Saved data entries:
+ + + + +

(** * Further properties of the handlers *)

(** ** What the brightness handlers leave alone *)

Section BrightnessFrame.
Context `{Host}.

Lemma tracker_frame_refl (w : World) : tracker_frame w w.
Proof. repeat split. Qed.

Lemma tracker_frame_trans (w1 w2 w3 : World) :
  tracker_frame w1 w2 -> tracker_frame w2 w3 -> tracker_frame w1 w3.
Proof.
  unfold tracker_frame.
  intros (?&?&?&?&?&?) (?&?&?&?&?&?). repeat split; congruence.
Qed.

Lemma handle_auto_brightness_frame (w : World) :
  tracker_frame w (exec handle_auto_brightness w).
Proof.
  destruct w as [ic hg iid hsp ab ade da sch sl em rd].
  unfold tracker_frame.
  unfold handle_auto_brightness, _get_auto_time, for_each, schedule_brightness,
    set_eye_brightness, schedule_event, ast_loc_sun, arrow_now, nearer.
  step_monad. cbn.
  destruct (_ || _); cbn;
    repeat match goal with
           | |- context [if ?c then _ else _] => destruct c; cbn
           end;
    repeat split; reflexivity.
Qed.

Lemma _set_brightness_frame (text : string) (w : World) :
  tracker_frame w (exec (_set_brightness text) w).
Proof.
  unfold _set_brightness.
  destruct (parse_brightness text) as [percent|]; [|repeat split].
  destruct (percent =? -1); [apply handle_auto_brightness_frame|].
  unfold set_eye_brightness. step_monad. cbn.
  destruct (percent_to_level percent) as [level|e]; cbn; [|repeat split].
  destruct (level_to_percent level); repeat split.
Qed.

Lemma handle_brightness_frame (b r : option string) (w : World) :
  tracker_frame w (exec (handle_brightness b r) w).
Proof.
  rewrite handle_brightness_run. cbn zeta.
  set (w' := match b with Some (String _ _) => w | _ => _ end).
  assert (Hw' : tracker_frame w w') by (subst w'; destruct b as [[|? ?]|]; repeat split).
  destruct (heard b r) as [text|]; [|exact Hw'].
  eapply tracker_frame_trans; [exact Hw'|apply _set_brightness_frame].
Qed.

+ + + + +

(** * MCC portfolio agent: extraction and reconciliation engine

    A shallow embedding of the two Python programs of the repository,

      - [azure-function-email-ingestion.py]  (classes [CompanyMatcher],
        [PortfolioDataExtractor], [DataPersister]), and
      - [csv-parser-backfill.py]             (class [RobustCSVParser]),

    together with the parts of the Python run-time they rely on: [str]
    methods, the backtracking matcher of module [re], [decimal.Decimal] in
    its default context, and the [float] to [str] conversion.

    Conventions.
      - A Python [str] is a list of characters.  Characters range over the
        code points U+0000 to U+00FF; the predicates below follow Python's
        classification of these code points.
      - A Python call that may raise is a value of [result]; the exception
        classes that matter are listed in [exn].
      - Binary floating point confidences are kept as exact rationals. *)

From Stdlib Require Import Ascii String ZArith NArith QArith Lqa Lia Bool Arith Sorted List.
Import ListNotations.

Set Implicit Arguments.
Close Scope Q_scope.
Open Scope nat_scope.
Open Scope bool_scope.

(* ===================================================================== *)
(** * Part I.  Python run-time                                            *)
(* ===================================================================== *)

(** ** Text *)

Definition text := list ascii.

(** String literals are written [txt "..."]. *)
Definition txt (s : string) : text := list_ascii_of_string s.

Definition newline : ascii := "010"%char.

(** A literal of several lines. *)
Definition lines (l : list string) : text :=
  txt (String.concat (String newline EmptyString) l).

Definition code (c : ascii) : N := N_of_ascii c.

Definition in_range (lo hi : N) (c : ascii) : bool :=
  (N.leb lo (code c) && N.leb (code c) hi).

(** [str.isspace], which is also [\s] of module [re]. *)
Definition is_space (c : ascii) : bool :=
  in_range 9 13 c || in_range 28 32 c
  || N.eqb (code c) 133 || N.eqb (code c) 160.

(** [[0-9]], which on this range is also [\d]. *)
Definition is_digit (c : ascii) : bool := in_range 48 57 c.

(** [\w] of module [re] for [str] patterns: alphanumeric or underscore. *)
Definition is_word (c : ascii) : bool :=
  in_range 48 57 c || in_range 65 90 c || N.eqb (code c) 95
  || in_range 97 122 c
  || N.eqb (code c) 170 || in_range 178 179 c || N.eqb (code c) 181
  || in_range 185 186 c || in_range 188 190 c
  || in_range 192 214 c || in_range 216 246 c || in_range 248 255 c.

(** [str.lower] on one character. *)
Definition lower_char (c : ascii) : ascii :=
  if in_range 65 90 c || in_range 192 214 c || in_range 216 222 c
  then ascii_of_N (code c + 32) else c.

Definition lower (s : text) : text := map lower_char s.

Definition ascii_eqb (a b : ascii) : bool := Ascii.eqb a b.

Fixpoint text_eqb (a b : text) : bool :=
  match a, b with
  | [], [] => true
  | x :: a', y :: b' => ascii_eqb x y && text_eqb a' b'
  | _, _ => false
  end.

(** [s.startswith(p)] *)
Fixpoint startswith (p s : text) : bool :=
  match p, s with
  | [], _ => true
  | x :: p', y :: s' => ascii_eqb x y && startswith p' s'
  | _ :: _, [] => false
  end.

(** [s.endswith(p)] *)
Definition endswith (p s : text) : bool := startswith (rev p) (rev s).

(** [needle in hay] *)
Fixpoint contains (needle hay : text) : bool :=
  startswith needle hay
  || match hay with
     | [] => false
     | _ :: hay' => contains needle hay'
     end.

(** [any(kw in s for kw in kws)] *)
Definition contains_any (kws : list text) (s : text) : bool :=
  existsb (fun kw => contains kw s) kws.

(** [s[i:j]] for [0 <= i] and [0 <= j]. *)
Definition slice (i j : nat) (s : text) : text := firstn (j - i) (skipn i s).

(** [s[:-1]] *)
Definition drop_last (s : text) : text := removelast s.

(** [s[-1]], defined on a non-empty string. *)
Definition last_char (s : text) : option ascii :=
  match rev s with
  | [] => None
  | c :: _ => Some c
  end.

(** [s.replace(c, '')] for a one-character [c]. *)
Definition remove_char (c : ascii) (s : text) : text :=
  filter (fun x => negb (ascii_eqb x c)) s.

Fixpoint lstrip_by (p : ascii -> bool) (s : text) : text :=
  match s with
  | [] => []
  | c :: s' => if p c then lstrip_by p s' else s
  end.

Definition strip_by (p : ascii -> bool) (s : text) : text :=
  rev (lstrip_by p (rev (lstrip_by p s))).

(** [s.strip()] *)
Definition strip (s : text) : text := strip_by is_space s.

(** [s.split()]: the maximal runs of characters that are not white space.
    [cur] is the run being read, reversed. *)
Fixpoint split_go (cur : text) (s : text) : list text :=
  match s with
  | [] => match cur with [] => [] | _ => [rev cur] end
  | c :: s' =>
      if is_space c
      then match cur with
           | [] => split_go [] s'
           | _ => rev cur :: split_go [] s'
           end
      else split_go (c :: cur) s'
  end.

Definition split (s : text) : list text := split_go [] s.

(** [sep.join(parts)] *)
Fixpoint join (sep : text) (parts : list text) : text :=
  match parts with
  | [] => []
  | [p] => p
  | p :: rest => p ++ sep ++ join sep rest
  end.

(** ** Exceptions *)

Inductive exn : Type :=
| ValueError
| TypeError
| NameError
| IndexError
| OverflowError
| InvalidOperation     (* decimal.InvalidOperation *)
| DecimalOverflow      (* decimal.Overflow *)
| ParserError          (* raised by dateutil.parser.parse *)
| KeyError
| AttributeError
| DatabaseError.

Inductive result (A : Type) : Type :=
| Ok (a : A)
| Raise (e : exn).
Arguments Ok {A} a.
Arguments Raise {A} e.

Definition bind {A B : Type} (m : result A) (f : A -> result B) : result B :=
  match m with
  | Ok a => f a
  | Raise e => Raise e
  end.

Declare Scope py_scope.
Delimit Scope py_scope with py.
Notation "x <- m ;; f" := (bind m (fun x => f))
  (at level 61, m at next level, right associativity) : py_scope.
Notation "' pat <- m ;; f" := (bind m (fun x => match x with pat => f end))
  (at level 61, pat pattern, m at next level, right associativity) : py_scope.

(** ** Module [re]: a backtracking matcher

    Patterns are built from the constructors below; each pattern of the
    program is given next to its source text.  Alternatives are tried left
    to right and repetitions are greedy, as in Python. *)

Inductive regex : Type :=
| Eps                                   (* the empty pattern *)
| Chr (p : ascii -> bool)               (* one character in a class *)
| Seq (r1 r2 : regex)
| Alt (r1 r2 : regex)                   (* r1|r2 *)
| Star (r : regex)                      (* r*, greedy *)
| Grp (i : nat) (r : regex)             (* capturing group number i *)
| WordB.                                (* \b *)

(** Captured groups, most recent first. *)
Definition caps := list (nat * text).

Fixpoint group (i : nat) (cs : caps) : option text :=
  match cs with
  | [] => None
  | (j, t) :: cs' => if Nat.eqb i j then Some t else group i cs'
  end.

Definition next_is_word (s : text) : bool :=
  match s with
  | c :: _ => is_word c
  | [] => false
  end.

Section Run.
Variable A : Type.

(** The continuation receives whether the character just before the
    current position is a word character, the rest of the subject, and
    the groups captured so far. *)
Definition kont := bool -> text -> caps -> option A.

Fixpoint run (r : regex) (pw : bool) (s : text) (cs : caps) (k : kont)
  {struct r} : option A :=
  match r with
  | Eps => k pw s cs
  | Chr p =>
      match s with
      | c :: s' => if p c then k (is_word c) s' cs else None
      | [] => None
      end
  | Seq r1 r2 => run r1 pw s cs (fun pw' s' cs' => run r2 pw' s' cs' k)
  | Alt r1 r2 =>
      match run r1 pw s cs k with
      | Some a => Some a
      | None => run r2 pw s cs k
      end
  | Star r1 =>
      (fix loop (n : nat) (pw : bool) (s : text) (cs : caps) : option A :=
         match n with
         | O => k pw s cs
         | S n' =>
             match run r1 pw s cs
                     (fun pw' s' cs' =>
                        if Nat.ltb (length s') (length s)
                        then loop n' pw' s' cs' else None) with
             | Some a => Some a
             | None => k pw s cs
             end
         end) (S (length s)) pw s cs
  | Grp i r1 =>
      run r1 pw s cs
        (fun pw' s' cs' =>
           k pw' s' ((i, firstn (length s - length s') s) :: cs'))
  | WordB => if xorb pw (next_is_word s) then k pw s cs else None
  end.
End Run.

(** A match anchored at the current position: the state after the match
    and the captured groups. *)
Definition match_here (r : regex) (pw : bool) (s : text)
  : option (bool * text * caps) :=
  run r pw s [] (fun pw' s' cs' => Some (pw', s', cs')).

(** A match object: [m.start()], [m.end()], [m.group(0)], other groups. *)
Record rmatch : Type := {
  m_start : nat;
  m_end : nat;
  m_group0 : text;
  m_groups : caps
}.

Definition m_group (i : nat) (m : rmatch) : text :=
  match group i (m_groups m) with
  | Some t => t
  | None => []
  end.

+ + + + +

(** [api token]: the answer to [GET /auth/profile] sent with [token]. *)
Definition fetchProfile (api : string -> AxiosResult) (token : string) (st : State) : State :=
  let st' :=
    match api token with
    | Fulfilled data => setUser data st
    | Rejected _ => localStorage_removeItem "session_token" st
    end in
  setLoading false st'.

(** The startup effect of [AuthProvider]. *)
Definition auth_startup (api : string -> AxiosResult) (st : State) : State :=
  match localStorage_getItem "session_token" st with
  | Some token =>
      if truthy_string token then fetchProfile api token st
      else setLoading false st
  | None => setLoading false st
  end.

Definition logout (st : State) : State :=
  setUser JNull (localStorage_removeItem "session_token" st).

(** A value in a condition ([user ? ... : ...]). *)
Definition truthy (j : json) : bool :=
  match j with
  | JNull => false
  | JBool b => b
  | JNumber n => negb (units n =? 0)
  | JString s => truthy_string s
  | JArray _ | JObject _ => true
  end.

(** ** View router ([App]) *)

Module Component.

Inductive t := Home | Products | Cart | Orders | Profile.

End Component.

+ + + + +

What you need to do:
Every line in the records above with the string "exec" in it should be shown.

Task result:
  tracker_frame w (exec handle_auto_brightness w).
  tracker_frame w (exec (_set_brightness text) w).
  tracker_frame w (exec (handle_brightness b r) w).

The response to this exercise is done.